### TASK OBJECTIVE
From the data below, set down exactly the lines between the one holding "[args.get(0).and_then(|page| page.parse().ok()).unwrap_or(0)] *)" and the one holding "(** The window", inclusive, and no others.
(Beginning of SUPPLIED MATERIAL)
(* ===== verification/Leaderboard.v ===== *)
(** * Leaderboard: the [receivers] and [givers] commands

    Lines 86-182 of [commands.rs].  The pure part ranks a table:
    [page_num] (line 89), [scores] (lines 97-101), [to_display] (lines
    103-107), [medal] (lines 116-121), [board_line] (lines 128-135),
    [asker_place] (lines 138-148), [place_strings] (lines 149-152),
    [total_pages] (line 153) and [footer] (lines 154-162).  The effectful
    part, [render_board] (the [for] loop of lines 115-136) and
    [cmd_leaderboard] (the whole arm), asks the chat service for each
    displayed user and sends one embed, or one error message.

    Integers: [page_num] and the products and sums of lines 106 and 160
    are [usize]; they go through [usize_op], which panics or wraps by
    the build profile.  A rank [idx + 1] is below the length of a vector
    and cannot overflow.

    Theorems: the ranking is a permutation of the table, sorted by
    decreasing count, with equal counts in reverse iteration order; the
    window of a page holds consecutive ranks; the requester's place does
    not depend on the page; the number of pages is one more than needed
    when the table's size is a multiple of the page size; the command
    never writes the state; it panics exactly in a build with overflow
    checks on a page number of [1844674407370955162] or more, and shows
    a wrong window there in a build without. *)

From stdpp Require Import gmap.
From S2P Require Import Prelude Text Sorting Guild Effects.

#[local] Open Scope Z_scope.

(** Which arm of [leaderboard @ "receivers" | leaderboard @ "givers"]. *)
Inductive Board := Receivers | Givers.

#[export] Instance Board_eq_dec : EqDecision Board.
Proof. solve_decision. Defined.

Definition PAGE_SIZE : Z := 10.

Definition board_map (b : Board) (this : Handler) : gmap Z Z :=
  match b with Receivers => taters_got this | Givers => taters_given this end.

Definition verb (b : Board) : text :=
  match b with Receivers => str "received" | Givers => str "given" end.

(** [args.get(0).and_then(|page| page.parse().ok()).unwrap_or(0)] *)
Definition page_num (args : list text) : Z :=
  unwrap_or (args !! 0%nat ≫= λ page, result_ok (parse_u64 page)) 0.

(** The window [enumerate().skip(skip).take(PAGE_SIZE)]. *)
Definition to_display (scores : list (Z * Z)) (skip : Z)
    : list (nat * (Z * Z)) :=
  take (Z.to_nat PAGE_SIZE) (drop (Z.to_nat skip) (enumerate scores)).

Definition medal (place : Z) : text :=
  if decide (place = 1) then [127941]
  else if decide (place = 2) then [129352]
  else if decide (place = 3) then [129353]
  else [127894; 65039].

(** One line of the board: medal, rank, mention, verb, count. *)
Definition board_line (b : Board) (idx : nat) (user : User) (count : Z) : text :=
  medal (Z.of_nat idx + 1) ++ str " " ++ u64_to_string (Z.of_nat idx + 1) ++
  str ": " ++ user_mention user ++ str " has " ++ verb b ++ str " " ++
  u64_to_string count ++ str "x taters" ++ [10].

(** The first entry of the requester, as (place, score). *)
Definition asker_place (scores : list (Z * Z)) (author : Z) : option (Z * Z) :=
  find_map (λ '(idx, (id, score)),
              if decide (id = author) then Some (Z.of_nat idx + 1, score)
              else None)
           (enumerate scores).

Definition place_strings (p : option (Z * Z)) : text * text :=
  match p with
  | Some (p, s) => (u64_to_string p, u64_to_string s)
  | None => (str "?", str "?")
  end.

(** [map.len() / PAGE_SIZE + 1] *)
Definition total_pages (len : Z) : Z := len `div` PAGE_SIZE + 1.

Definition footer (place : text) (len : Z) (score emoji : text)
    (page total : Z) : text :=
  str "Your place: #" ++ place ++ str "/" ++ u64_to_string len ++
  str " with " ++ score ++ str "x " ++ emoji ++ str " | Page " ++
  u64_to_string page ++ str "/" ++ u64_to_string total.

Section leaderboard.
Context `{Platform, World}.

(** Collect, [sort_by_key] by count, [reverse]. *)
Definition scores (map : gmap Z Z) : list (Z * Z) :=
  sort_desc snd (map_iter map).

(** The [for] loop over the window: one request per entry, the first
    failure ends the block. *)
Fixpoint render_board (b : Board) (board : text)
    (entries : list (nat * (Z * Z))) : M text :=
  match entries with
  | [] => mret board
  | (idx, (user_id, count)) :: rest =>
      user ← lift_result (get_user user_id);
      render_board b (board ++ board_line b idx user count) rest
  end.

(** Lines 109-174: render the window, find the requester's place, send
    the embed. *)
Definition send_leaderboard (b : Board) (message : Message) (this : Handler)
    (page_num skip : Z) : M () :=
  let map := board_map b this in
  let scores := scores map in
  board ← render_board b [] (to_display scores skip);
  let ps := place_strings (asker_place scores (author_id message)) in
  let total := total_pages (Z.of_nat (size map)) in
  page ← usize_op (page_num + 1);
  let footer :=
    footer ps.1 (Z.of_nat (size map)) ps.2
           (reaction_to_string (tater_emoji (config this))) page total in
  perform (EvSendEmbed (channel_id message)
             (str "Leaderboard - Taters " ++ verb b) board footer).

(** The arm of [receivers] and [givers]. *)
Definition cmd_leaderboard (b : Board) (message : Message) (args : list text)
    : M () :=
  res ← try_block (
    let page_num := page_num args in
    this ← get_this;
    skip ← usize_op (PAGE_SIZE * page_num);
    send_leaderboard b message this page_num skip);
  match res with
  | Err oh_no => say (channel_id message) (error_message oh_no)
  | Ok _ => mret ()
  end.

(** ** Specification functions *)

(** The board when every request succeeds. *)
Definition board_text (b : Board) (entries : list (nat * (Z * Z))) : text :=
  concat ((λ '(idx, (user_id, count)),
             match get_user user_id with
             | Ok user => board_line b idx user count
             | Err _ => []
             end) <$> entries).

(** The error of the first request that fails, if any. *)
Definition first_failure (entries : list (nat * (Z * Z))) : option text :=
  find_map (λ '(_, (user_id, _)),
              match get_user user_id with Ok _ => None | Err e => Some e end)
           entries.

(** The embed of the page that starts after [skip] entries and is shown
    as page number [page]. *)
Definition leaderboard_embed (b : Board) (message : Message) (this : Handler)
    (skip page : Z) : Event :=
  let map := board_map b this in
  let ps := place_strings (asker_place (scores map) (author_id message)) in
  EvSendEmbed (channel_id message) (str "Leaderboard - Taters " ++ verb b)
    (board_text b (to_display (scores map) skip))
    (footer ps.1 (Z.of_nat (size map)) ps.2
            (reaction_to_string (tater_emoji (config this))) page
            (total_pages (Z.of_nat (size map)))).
(End of SUPPLIED MATERIAL)
(Beginning of SUPPLIED MATERIAL)
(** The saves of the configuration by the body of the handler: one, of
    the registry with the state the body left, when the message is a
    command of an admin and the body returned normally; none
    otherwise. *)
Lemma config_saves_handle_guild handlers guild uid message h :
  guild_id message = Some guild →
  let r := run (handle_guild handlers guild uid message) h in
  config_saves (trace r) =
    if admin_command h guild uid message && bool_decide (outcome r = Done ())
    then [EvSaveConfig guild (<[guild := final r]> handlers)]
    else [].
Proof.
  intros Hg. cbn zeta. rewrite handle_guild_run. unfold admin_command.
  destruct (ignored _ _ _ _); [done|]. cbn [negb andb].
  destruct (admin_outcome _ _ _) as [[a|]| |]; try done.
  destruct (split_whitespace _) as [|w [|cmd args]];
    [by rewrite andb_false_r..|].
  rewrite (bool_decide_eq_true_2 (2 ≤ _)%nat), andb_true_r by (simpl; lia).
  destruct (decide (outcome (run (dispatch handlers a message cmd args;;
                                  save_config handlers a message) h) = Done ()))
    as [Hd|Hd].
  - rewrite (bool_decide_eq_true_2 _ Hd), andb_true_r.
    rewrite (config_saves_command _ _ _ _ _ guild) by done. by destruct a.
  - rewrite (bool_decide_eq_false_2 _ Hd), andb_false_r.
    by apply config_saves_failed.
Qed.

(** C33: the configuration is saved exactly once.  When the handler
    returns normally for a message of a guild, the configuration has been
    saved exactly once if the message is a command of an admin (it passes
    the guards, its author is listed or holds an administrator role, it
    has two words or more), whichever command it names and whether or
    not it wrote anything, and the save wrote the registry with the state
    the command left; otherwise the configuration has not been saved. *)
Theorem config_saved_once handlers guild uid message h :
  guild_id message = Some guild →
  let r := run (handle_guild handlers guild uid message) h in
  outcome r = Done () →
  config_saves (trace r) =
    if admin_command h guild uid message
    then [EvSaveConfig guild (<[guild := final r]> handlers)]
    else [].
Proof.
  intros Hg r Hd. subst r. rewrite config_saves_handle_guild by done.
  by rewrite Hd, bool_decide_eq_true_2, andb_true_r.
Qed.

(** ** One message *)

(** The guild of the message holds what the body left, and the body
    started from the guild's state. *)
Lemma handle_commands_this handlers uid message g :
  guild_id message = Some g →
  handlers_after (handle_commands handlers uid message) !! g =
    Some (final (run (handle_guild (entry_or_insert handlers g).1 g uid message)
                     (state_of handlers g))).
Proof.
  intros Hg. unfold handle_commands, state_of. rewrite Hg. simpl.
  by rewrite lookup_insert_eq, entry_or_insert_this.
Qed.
(End of SUPPLIED MATERIAL)
### ANSWER BOX
(** [args.get(0).and_then(|page| page.parse().ok()).unwrap_or(0)] *)
Definition page_num (args : list text) : Z :=
  unwrap_or (args !! 0%nat ≫= λ page, result_ok (parse_u64 page)) 0.

(** The window [enumerate().skip(skip).take(PAGE_SIZE)]. *)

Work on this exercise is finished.